Ínfimo da Companhia de Jesus

Maria José Duprê

Era dessa maneira que o Padre José de Anchieta assinava as cartas que enviava desta Piratininga aos jesuítas de além-mar. Às vezes assinava em latim: Minimus Societatis Jesu. Foi sempre o mais humilde, o ínfimo, o último, realizando assim as palavras do Evangelho: os humilhados serão exaltados.

Os atributos que recebeu ou foram-lhe outorgados, ou ainda alcançados por seus próprios méritos aqui nas terras brasílicas, são inumeráveis, e pode-se observar que o maior deles, o dom mais sensível, mesmo o sobrenatural, foi seu amor ao próximo.

Ele amou esta terra e esta gente com o amor devotado do Apóstolo, com o amor entranhado do Missionário, com o amor convicto do Santo.

José de Anchieta foi um caçador de almas. Foi o primeiro humanista das Américas, foi o pacificador, o colonizador, o confessor, o enfermeiro, o professor, o pai dos índios, o poeta, o catequista, o pregador, o dramaturgo e o taumaturgo.

Sobressai o poeta: "E a mim, o mais pobrezinho dos teus servos, orna-me com tua humildade, sem a qual nem a ti nem ao Senhor agradarei".

Ele agradou ao Senhor, não talvez pela pobreza ou pela modéstia ou pela humildade em que vivia, mas sim porque cumpriu fielmente o primeiro mandamento: Ama o próximo como a ti mesmo.
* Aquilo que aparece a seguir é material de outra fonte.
(* ===== verification/StateOps.v ===== *)
(** * Operations of the nonce state machine as steps

    Every operation of [PartitionState.t] as one step of a transition system,
    the conditions under which the sequencer loop calls it, and the theorems
    over sequences of steps: the floor invariant, the density of the publish
    order, isolation of the senders, rewinds and expiry. *)
From S2P Require Import Prelude Pending State StateFacts.
Import PartitionState.

Inductive Op (T : Type) : Type :=
| OSeed (a : Address)
| OProcess (now : Instant) (a : Address) (n : N) (p : T)
| OReinsert (a : Address) (n : N) (p : T)
| OFree (now : Instant) (freed : FreedNonce T)
| OMark (a : Address) (n : N)
| OClear (a : Address) (n : N)
| OTake (a : Address) (n : N) (named : T → bool)
| OSweep (now : Instant) (max : nat)
| ODrain (order : list Address)
| OAdvance (a : Address) (floor : N)
| ORelease (a : Address) (chain : N)
| OForget (a : Address).
Arguments OSeed {T} _.
Arguments OProcess {T} _ _ _ _.
Arguments OReinsert {T} _ _ _.
Arguments OFree {T} _ _.
Arguments OMark {T} _ _.
Arguments OClear {T} _ _.
Arguments OTake {T} _ _ _.
Arguments OSweep {T} _ _.
Arguments ODrain {T} _.
Arguments OAdvance {T} _ _.
Arguments ORelease {T} _ _.
Arguments OForget {T} _.

Section ops.
Context {T : Type}.
Implicit Types (s : PartitionState.t T) (a b : Address) (n k : N) (p : T) (op : Op T).

(** One step: the next state and the refs it hands to the publisher, in order. *)
Definition exec_op s op : PartitionState.t T * list (Address * N * T) :=
  match op with
  | OSeed a => (seed_next_nonce s a 0, [])
  | OProcess now a n p =>
    let '(s', r) := process_at s now a n p in
    (s', (λ e, (a, e.1, e.2)) <$> published (actions r))
  | OReinsert a n p => (reinsert_for_retry s a n p, [])
  | OFree now freed => (free_nonce s now freed, [])
  | OMark a n => (mark_refused s a n, [])
  | OClear a n => (clear_refused s a n, [])
  | OTake a n named => ((take_parked s a n named).1, [])
  | OSweep now max => ((sweep_expired s now max).1, [])
  | ODrain order => drain_pending s order
  | OAdvance a floor => ((advance_floor s a floor).1, [])
  | ORelease a chain => ((release_floor s a chain).1, [])
  | OForget a => ((forget_floor s a).1, [])
  end.

(** When the sequencer loop calls the operation. A rewind of a sender whose
    floor is unknown must not be above a ref that is still buffered. *)
Definition op_ok s op : Prop :=
  match op with
  | OSeed a => next_nonce_known s a = None
  | OProcess _ _ n _ => (n < u64_max)%N
  | OReinsert a n _ =>
    (n < u64_max)%N ∧
    (next_nonce_known s a = None → ∀ k, is_Some (slot_of s a k) → (n ≤ k)%N)
  | OFree _ freed =>
    (freed_nonce freed < u64_max)%N ∧
    (∀ e, e ∈ later freed → (freed_nonce freed ≤ e.1 < u64_max)%N) ∧
    (next_nonce_known s (freed_sender freed) = None →
     ∀ k, is_Some (slot_of s (freed_sender freed) k) → (freed_nonce freed ≤ k)%N)
  | OAdvance _ floor => (floor ≤ u64_max)%N
  | _ => True
  end.

(** The operations that leave the floors to the publishes. *)
Definition keeps_floor op : Prop :=
  match op with
  | OReinsert _ _ _ | OFree _ _ | OAdvance _ _ | ORelease _ _ | OForget _ => False
  | _ => True
  end.

Fixpoint exec_ops s (ops : list (Op T)) : PartitionState.t T * list (Address * N * T) :=
  match ops with
  | [] => (s, [])
  | op :: ops' =>
    let '(s1, out1) := exec_op s op in
    let '(s2, out2) := exec_ops s1 ops' in (s2, out1 ++ out2)
  end.

Fixpoint ops_ok s (ops : list (Op T)) : Prop :=
  match ops with
  | [] => True
  | op :: ops' => op_ok s op ∧ ops_ok (exec_op s op).1 ops'
  end.

(** ** Single operations *)

(** Nothing enters a buffer and no floor moves. *)
Definition shrinks s s' : Prop :=
  (∀ a, next_nonce s' a = next_nonce s a) ∧
  (∀ a k sl, slot_of s' a k = Some sl → slot_of s a k = Some sl).

Lemma shrinks_refl s : shrinks s s.
Proof. done. Qed.

Lemma shrinks_trans s1 s2 s3 : shrinks s1 s2 → shrinks s2 s3 → shrinks s1 s3.
Proof. intros [A1 B1] [A2 B2]. split; [congruence | eauto]. Qed.

Lemma shrinks_wf s s' : wf s → shrinks s s' → wf s'.
Proof.
  intros [H1 H2]%wf_slot [Hn Hs]. apply wf_slot. split; [intros; by rewrite Hn|].
  intros a k [sl Hsl]. rewrite Hn. eapply H2; eauto.
Qed.

Lemma mark_shrinks s a n : shrinks s (mark_refused s a n).
Proof. unfold mark_refused. by destruct (N.ltb n (next_nonce s a)). Qed.

Lemma trim_shrinks s a keep : shrinks s (trim_refused s a keep).
Proof. split; intros; [apply next_nonce_trim|]. by rewrite slot_of_trim in *. Qed.

Lemma pb_remove_old (buf : PendingBuffer.t T) n k sl :
  PendingBuffer.inner (PendingBuffer.remove buf n).1 !! k = Some sl →
  PendingBuffer.inner buf !! k = Some sl.
Proof. cbn. rewrite lookup_delete_Some. tauto. Qed.

Lemma replace_shrinks s a buf buf' :
  pending s !! a = Some buf →
  (∀ k sl, PendingBuffer.inner buf' !! k = Some sl → PendingBuffer.inner buf !! k = Some sl) →
  shrinks s (with_pending s (<[a := buf']> (pending s))).
Proof.
  intros E Hsub. split; [done|]. intros b k sl. rewrite slot_of_insert.
  case_decide; subst; [|done]. rewrite (slot_of_Some _ _ _ E). auto.
Qed.
(* ===== verification/StateExpiry.v ===== *)
(** * Expiry of parked refs

    The deadline heap of [PartitionState.t]: every slot parked above the
    floor of its sender keeps its entry in the heap, so a sweep finds each of those
    whose lifetime has passed. *)
From S2P Require Import Prelude Pending State StateFacts StateOps.
Import PartitionState.

(** ** The heap *)
Definition parked_le (x y : ParkedDeadline) : Prop := key_le (parked_key x) (parked_key y).

Lemma elem_of_heap_push d h x : x ∈ heap_push d h ↔ x = d ∨ x ∈ h.
Proof.
  induction h as [|e h IH]; cbn; [set_solver|]. case_decide; set_solver.
Qed.

Lemma length_heap_push d h : length (heap_push d h) = S (length h).
Proof. induction h as [|e h IH]; cbn; [done|]. case_decide; cbn; lia. Qed.

Lemma heap_push_sorted d h : StronglySorted parked_le h → StronglySorted parked_le (heap_push d h).
Proof.
  induction 1 as [|e h Hs IH He]; cbn; [by repeat constructor|]. case_decide as Hd.
  - constructor; [by constructor|]. constructor; [done|].
    eapply Forall_impl; [done|]. intros x Hx. unfold parked_le in *. by etrans.
  - constructor; [done|]. apply Forall_forall. intros x [->|Hx]%elem_of_heap_push.
    + unfold parked_le. destruct (total key_le (parked_key d) (parked_key e)); done.
    + by eapply Forall_forall in He.
Qed.

Lemma parked_le_at x y : parked_le x y → (at_ x ≤ at_ y)%N.
Proof.
  unfold parked_le, parked_key. cbn. unfold pair_key_le. cbn. case_decide as H; [by rewrite H|done].
Qed.

Section expiry.
Context {T : Type}.
Implicit Types (s : PartitionState.t T) (a b : Address) (n k : N) (p : T) (op : Op T).

(** If the slot of [a] at [k] is parked, it has its heap entry. *)
Definition on_heap s a k : Prop :=
  ∀ sl d, slot_of s a k = Some sl → PendingBuffer.deadline sl = Some d → mkParked d a k ∈ deadlines s.

(** Every slot parked above the floor of its sender has its heap entry, and the heap
    is in pop order. *)
Record covered s : Prop := {
  cov_entry : ∀ a k, (next_nonce s a < k)%N → on_heap s a k;
  cov_sorted : StronglySorted parked_le (deadlines s);
}.

(** A step that adds heap entries for the slots it parks. *)
Definition heap_grows s s' : Prop :=
  (∀ a k sl d, slot_of s' a k = Some sl → PendingBuffer.deadline sl = Some d →
     slot_of s a k = Some sl ∨ mkParked d a k ∈ deadlines s') ∧
  (∀ x, x ∈ deadlines s → x ∈ deadlines s') ∧
  (StronglySorted parked_le (deadlines s) → StronglySorted parked_le (deadlines s')).

Lemma heap_grows_covered s s' :
  (∀ a k, (next_nonce s' a < k)%N → (next_nonce s a < k)%N ∨ on_heap s a k) → covered s → heap_grows s s' → covered s'.
Proof.
  intros Hf [C1 C2] (H1 & H2 & H3). split; [|auto]. intros a k Hk sl d Hs Hd.
  destruct (H1 a k sl d Hs Hd) as [Hold|]; [|done]. apply H2. destruct (Hf a k Hk); [by eapply C1|eauto].
Qed.

(** A floor that goes down leaves its sender covered when the slot at it was. *)
Lemma lowers_covered s a : wf s → on_heap s a (next_nonce s a) → ∀ k, (next_nonce s a < k)%N ∨ on_heap s a k.
Proof.
  intros Hwf Ha k. destruct (N.lt_trichotomy (next_nonce s a) k) as [?|[<-|Hlt]]; [by left|by right|right].
  intros sl d Hs _. pose proof (wf_slots s a k Hwf ltac:(eauto)). lia.
Qed.

Lemma shrinks_grows s s' : shrinks s s' → deadlines s' = deadlines s → heap_grows s s'.
Proof. intros [_ Hs] Hd. split; [eauto|]. rewrite Hd. auto. Qed.

Lemma slots_grow s s' :
  (∀ a k sl, slot_of s' a k = Some sl → slot_of s a k = Some sl ∨ PendingBuffer.deadline sl = None) →
  deadlines s' = deadlines s → heap_grows s s'.
Proof.
  intros Hs Hd. split; [|rewrite Hd; auto]. intros a k sl d H1 H2.
  destruct (Hs _ _ _ H1); [auto | congruence].
Qed.

Lemma deadlines_trim s a keep : deadlines (trim_refused s a keep) = deadlines s.
Proof. unfold trim_refused. destruct (refused s !! a); [case_decide|]; done. Qed.
(* ===== verification/StateSpec.v ===== *)
(** * Properties of the nonce state machine

    The theorems over [PartitionState.t]: the floor invariant over every
    sequence of operations, the density of the publish order, conservation of
    refs, rewinds, and expiry. *)
From S2P Require Import Prelude Pending State StateFacts StateOps StateExpiry.
Import PartitionState.

Section lemmas.
Context {T : Type}.
Implicit Types (s : PartitionState.t T) (a b : Address) (n k : N) (p : T) (op : Op T).

(** The refused nonces of a sender, before the steps or marked by one of them. *)
Definition marked s (ops : list (Op T)) a n : Prop := is_refused s a n = true ∨ OMark a n ∈ ops.

Lemma exec_ops_run s ops b :
  wf s → ops_ok s ops → Forall keeps_floor ops →
  runs_to (marked s ops b) (next_nonce s b) (of_sender b (exec_ops s ops).2).*1 (next_nonce (exec_ops s ops).1 b).
Proof.
  revert s; induction ops as [|op ops IH]; intros s Hwf Hok Hk; [apply runs_to_nil|].
  destruct Hok as [H1 H2]. apply Forall_cons in Hk as [K1 K2].
  pose proof (exec_op_run s op b Hwf H1 K1) as Hr1. pose proof (λ n, exec_op_refused s op b n K1) as Hm.
  pose proof (exec_op_wf s op Hwf H1) as Hwf1. cbn [exec_ops].
  destruct (exec_op s op) as [s1 o1]. specialize (IH s1 Hwf1 H2 K2). cbn [fst snd] in *.
  destruct (exec_ops s1 ops) as [s2 o2]. cbn [fst snd] in *. rewrite of_sender_app, fmap_app.
  eapply runs_to_app; (eapply runs_to_mono; [|eassumption]); intros n; [by left|].
  intros [[?| ->]%Hm|?]; [by left|right; left|by right; right].
Qed.

(** Rewinds of one sender, as [rewind_for_republish] applies them. *)
Definition reinsert_all s a (refs : list (N * T)) : PartitionState.t T :=
  fold_left (λ q e, reinsert_for_retry q a e.1 e.2) refs s.

Lemma reinsert_all_other s a refs b :
  a ≠ b → next_nonce (reinsert_all s a refs) b = next_nonce s b ∧
          ∀ k, slot_of (reinsert_all s a refs) b k = slot_of s b k.
Proof.
  intros Hne. revert s; induction refs as [|[n p] refs IH]; intros s; [done|].
  change (reinsert_all s a ((n, p) :: refs)) with (reinsert_all (reinsert_for_retry s a n p) a refs).
  destruct (IH (reinsert_for_retry s a n p)) as [-> H2]. split.
  - rewrite reinsert_next, decide_False by done. done.
  - intros k. rewrite H2, reinsert_slot, decide_False by naive_solver. done.
Qed.

Lemma reinsert_next_map s a n p :
  next (reinsert_for_retry s a n p) = <[a := match next s !! a with Some m => N.min m n | None => n end]> (next s).
Proof. done. Qed.

(** The floor ends at the lowest of the floor and the rewound nonces. *)
Lemma reinsert_all_next s a refs m :
  next s !! a = Some m →
  next (reinsert_all s a refs) !! a = Some (fold_left N.min refs.*1 m).
Proof.
  revert s m; induction refs as [|[n p] refs IH]; intros s m Hm; [done|].
  apply (IH (reinsert_for_retry s a n p)). rewrite reinsert_next_map, Hm. apply lookup_insert_eq.
Qed.

Lemma reinsert_all_slot s a refs k :
  NoDup refs.*1 →
  slot_of (reinsert_all s a refs) a k =
  match list_find (λ e, e.1 = k) refs with
  | Some (_, e) => Some (PendingBuffer.mkSlot None e.2)
  | None => slot_of s a k
  end.
Proof.
  revert s; induction refs as [|[n p] refs IH]; intros s Hnd; [done|].
  apply NoDup_cons in Hnd as [Hni Hnd].
  change (reinsert_all s a ((n, p) :: refs)) with (reinsert_all (reinsert_for_retry s a n p) a refs).
  rewrite IH, reinsert_slot by done. cbn.
  destruct (decide (n = k)) as [->|Hne].
  - destruct (list_find (λ e, e.1 = k) refs) as [[i [k' v]]|] eqn:E.
    + apply list_find_Some in E as (E1 & E2 & _). cbn in E2. subst k'.
      exfalso. apply Hni, list_elem_of_fmap. exists (k, v). split; [done|].
      by eapply list_elem_of_lookup_2.
    + by rewrite decide_True.
  - rewrite decide_False by naive_solver.
    destruct (list_find (λ e, e.1 = k) refs) as [[i [k' v]]|]; done.
Qed.

Lemma fold_min_run (l : list N) (m start : N) (len : nat) :
  l ≡ₚ nseq start len → 0 < len → (start ≤ m)%N → fold_left N.min l m = start.
Proof.
  intros Hp Hl Hm.
  assert (Hge : ∀ l' m', (∀ x, x ∈ l' → (start ≤ x)%N) → (start ≤ m')%N → (start ≤ fold_left N.min l' m')%N).
  { induction l' as [|x l' IH]; intros m' Hx Hm'; cbn; [done|]. apply IH; [set_solver|].
    specialize (Hx x ltac:(set_solver)). lia. }
  assert (Hmono : ∀ l' y, (fold_left N.min l' y ≤ y)%N).
  { induction l' as [|z l' IH]; intros y; cbn; [lia|]. specialize (IH (N.min y z)). lia. }
  assert (Hle : ∀ l' m', (m' = start ∨ start ∈ l') → (fold_left N.min l' m' ≤ start)%N).
  { induction l' as [|x l' IH]; intros m' [->|Hin]; cbn; [lia|set_solver|..].
    - destruct (N.min_spec start x) as [[? ->]|[? ->]]; [apply IH; auto|].
      specialize (Hmono l' x). lia.
    - apply elem_of_cons in Hin as [<-|Hin]; [|apply IH; auto].
      specialize (Hmono l' (N.min m' start)). lia. }
  apply N.le_antisymm.
  - apply Hle. right. rewrite Hp, elem_of_nseq. lia.
  - apply Hge; [|done]. intros x. rewrite Hp, elem_of_nseq. lia.
Qed.
End lemmas.

Section rewinds.
Context {T : Type}.
Implicit Types (s : PartitionState.t T) (a b : Address) (n k : N) (p : T).

Lemma reinsert_all_wf s a (refs : list (N * T)) :
  wf s → is_Some (next s !! a) → (∀ n, n ∈ refs.*1 → (n < u64_max)%N) → wf (reinsert_all s a refs).
Proof.
  revert s; induction refs as [|[n p] refs IH]; intros s Hwf [m Hm] Hu; [done|].
  apply (IH (reinsert_for_retry s a n p)).
  - apply (exec_op_wf s (OReinsert a n p) Hwf). split; [apply Hu; left|].
    unfold next_nonce_known. by rewrite Hm.
  - rewrite reinsert_next_map, lookup_insert_eq. eauto.
  - intros k Hk. apply Hu. by right.
Qed.

(** A sorted listing of a permutation of a run is the run. *)
Lemma sorted_run (l : list (N * T)) start len :
  StronglySorted entry_le l → l.*1 ≡ₚ nseq start len → l.*1 = nseq start len.
Proof.
  intros Hs Hp. apply (StronglySorted_unique N.le); [| |done].
  - clear Hp. induction Hs as [|x l Hs IH Hx]; cbn; constructor; [done|].
    apply Forall_fmap. eapply Forall_impl; [exact Hx|]. by intros y Hy.
  - clear. revert start; induction len as [|len IH]; intros start; cbn; constructor; [done|].
    apply Forall_forall. intros x [? _]%elem_of_nseq. lia.
Qed.

(** A run that is buffered from the floor on is drained first. *)
Lemma drained_prefix s s' a (items run : list (N * T)) :
  run_of s s' a items → slot_of s' a (next_nonce s' a) = None →
  (∀ k v, (k, v) ∈ items → PendingBuffer.value <$> slot_of s a k = Some v) →
  run.*1 = nseq (next_nonce s a) (length run) →
  (∀ k v, (k, v) ∈ run → PendingBuffer.value <$> slot_of s a k = Some v) →
  ∃ rest, items = run ++ rest.
Proof.
  intros Hr Hst Hv Hn Hrun.
  assert (Hlen : length run ≤ length items).
  { destruct (le_lt_dec (length run) (length items)) as [|Hlt]; [done|exfalso].
    rewrite (run_next _ _ _ _ Hr) in Hst.
    assert (Hin : (next_nonce s a + N.of_nat (length items))%N ∈ run.*1)
      by (rewrite Hn, elem_of_nseq; lia).
    apply list_elem_of_fmap in Hin as ([k v] & Hk & Hin). cbn in Hk. specialize (Hrun _ _ Hin).
    rewrite (run_rest _ _ _ _ Hr), Hk in Hst.
    - by rewrite Hst in Hrun.
    - rewrite (run_nonces _ _ _ _ Hr), elem_of_nseq. lia. }
  exists (drop (length run) items). rewrite <-(take_drop (length run) items) at 1. f_equal.
  apply list_eq_Forall2. apply Forall2_same_length_lookup_2.
  - rewrite length_take. lia.
  - intros i [k v] [k' v'] [Hi Hlt]%lookup_take_Some Hi'.
    assert (Hk : k = (next_nonce s a + N.of_nat i)%N).
    { assert (H : items.*1 !! i = Some k) by (by rewrite list_lookup_fmap, Hi).
      rewrite (run_nonces _ _ _ _ Hr), lookup_nseq in H by (apply lookup_lt_Some in Hi; done).
      by injection H. }
    assert (Hk' : k' = (next_nonce s a + N.of_nat i)%N).
    { assert (H : run.*1 !! i = Some k') by (by rewrite list_lookup_fmap, Hi').
      rewrite Hn, lookup_nseq in H by (apply lookup_lt_Some in Hi'; done). by injection H. }
    subst k k'. apply list_elem_of_lookup_2 in Hi, Hi'.
    specialize (Hv _ _ Hi). specialize (Hrun _ _ Hi'). rewrite Hv in Hrun. by injection Hrun as ->.
Qed.

Lemma reinsert_all_drains s a (refs : list (N * T)) start (order : list Address) :
  wf s → next_nonce_known s a = Some (next_nonce s a) →
  refs ≠ [] → refs.*1 ≡ₚ nseq start (length refs) →
  (start + N.of_nat (length refs) ≤ next_nonce s a)%N → a ∈ order →
  ∃ rest, (of_sender a (drain_pending (reinsert_all s a refs) order).2) =
          merge_sort entry_le refs ++ rest.
Proof.
  intros Hwf Hknown Hne Hrun Hend Hin.
  assert (Hlen : 0 < length refs) by (destruct refs; [done | cbn; lia]).
  pose proof (wf_next_nonce s a Hwf) as Hb.
  assert (Hu : ∀ n, n ∈ refs.*1 → (n < u64_max)%N) by (intros n; rewrite Hrun, elem_of_nseq; lia).
  set (s1 := reinsert_all s a refs).
  assert (Hwf1 : wf s1) by (apply reinsert_all_wf; [done | by eexists | done]).
  assert (Hn1 : next_nonce s1 a = start).
  { unfold next_nonce, s1. rewrite (reinsert_all_next s a refs _ Hknown). cbn.
    eapply fold_min_run; [exact Hrun | done | lia]. }
  assert (Hnd : NoDup refs.*1) by (rewrite Hrun; apply NoDup_nseq).
  pose proof (drain_pending_from s1 [] order Hwf1) as Hd. unfold drain_pending.
  destruct (fold_left drain_one_sender order (s1, [])) as [s' out].
  destruct Hd as (new & -> & Hnew). destruct (Hnew a) as (Hr & Hst & Hv). cbn [app snd].
  assert (Hperm : merge_sort entry_le refs ≡ₚ refs) by apply merge_sort_Permutation.
  eapply drained_prefix; [done | auto | done | |].
  - rewrite Hn1, (Permutation_length Hperm). apply sorted_run; [apply StronglySorted_merge_sort; apply _|].
    by rewrite Hperm.
  - intros k v Hk. rewrite Hperm in Hk. unfold s1. rewrite reinsert_all_slot by done.
    destruct (list_find (λ e, e.1 = k) refs) as [[i [k' v']]|] eqn:E.
    + apply list_find_Some in E as (E1 & E2 & _). cbn in *. subst k'. f_equal.
      apply list_elem_of_lookup_2 in E1. by eapply NoDup_fmap_fst_eq.
    + apply list_find_None in E. apply (proj1 (Forall_forall _ _) E) in Hk. by cbn in Hk.
Qed.
End rewinds.

(** ** Properties *)
Section properties.
Context {T : Type}.
Implicit Types (s : PartitionState.t T) (a b : Address) (n k : N) (p : T) (op : Op T).

(** The floor rules: after any sequence of operations called as the sequencer
    loop calls them, no buffered ref sits below the floor of its sender
    ([refs_below_floor] is zero), and every buffered nonce is below [u64::MAX]. *)
Theorem floors_hold (cap : nat) (ttl : Duration) (ops : list (Op T)) :
  ops_ok (new cap ttl) ops →
  let s := (exec_ops (new cap ttl) ops).1 in
  refs_below_floor s = 0 ∧
  (∀ a k, is_Some (slot_of s a k) → (next_nonce s a ≤ k < u64_max)%N).
Proof.
  intros Hok s. pose proof (exec_ops_wf _ _ (wf_new cap ttl) Hok) as Hwf. fold s in Hwf.
  split; [|intros a k; by apply wf_slots].
  apply refs_below_floor_zero. intros a k Hk. by apply (wf_slots s a k Hwf).
Qed.

(** C26. The publish order of each sender is dense: over any sequence of operations
    that leaves the floors to the publishes, the nonces handed to the publisher for
    one sender fall into two parts. Those at or above the floor of their time are the
    run from the first floor, with no gap, no repetition and no reordering, and the
    floor ends one past the last of them. Those below it are re-offers of nonces that
    were marked as refused. *)
Theorem publish_order_dense s (ops : list (Op T)) a :
  wf s → ops_ok s ops → Forall keeps_floor ops →
  let '(s', out) := exec_ops s ops in
  let '(run, again) := split_run (next_nonce s a) (of_sender a out).*1 in
  run = nseq (next_nonce s a) (length run) ∧
  next_nonce s' a = (next_nonce s a + N.of_nat (length run))%N ∧
  ∀ n, n ∈ again → is_refused s a n = true ∨ OMark a n ∈ ops.
Proof.
  intros Hwf Hok Hk. pose proof (exec_ops_run s ops a Hwf Hok Hk) as H.
  by destruct (exec_ops s ops).
Qed.

(** [drain_pending] drains every sender it visits to a gap and loses nothing:
    a buffered ref is either published with its payload, in the run from the
    floor, or still buffered, and nothing is left at the new floor. *)
Theorem drain_pending_complete s order :
  wf s →
  let '(s', out) := drain_pending s order in
  ∀ a, (of_sender a out).*1 = nseq (next_nonce s a) (length (of_sender a out)) ∧
    next_nonce s' a = (next_nonce s a + N.of_nat (length (of_sender a out)))%N ∧
    (a ∈ order → slot_of s' a (next_nonce s' a) = None) ∧
    (∀ k sl, slot_of s a k = Some sl ↔
       (k, PendingBuffer.value sl) ∈ of_sender a out ∧ slot_of s a k = Some sl
       ∨ slot_of s' a k = Some sl).
Proof.
  intros Hwf. pose proof (drain_pending_from s [] order Hwf) as H. unfold drain_pending.
  destruct (fold_left drain_one_sender order (s, [])) as [s' out].
  destruct H as (new & -> & Hnew). cbn [app]. intros a. destruct (Hnew a) as (Hr & Hst & Hv).
  split; [apply Hr|]. split; [apply Hr|]. split; [done|]. intros k sl. split.
  - intros Hs. destruct (decide (k ∈ (of_sender a new).*1)) as [Hin|Hin].
    + left. split; [|done]. apply list_elem_of_fmap in Hin as ([k' v] & -> & Hin).
      specialize (Hv _ _ Hin) as Hv'. cbn in *. rewrite Hs in Hv'. by injection Hv' as ->.
    + right. by rewrite (run_rest _ _ _ _ Hr).
  - intros [[_ ?]|Hs]; [done|]. eapply run_slots; eauto.
Qed.

(** The fate of the ref that [process_at] is given. *)
Lemma process_incoming s now a n p :
  wf s → (n < u64_max)%N →
  let '(s', r) := process_at s now a n p in
  (n, p) ∈ published (actions r) ∨
  slot_of s' a n = Some (PendingBuffer.mkSlot (Some (now + tx_ttl s)%N) p) ∨
  (∃ expected, actions r = [ReportDuplicate n expected]) ∧ outcome r = Past ∨ outcome r = RejectedTooFar n ∨
  outcome r = BufferedDisabled ∧ PendingBuffer.capacity (buffer_of s' a) = None ∨
  (outcome r = Matched ∧ n = next_nonce s a ∧ is_Some (slot_of s a n)).
Proof.
  intros Hwf Hu. destruct (N.lt_trichotomy n (next_nonce s a)) as [Hlt|[Heq|Hgt]].
  - rewrite process_past by done. destruct (is_refused s a n); cbn; [left; left | eauto 6].
  - destruct (process_matched s now a n p Hwf Heq Hu) as (s' & items & -> & Hr & _ & Hne & _ & Hv).
    cbn [actions outcome]. rewrite published_map.
    assert (Hn : n ∈ items.*1).
    { rewrite (run_nonces _ _ _ _ Hr), elem_of_nseq, Heq. destruct items; [done|]. cbn. lia. }
    apply list_elem_of_fmap in Hn as ([k' v] & -> & Hin). cbn in *.
    destruct (Hv _ _ Hin) as [Hv'|(_ & _ & ->)]; [|by left].
    do 5 right. split; [done|]. split; [done|]. destruct (slot_of s a k'); [eauto | done].
  - rewrite process_future by done. cbn [actions outcome fst].
    destruct (park_new _ _ _ _ _ _ _ (park_parks s now a n p)) as [?|[(_ & _ & ?)|[_ Ho]]]; auto 7.
    do 4 right. left. split; [done|]. revert Ho. unfold park, PendingBuffer.insert.
    destruct (PendingBuffer.capacity (buffer_of s a)) eqn:Ec.
    { repeat case_match; naive_solver. }
    intros _. cbn. unfold buffer_of at 1. cbn. by rewrite lookup_insert_eq.
Qed.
E agradou à Virgem porque foi manso de coração, foi quase obscuro, foi o Minimus Societatis Jesu.

Esse homem só, doente da espinha, fraco e pobrezinho, foi capaz de ações tão heróicas que parecem divinas. No meio humano hostil em que viveu, entre a natureza agressiva que o rodeava, tudo suportou com heroísmo porque acima de todos os dons, além dos atributos, ele seguiu as palavras de Cristo. Amou o próximo.

O Padre José de Anchieta chegou ao Brasil em 1553, desembarcando na Bahia. Em janeiro de 1554, foi nomeado regente do colégio de Piratininga, colégio fundado nesse mesmo mês por ele, pelo Padre Manoel da Nóbrega e outros que tinham vindo da Bahia.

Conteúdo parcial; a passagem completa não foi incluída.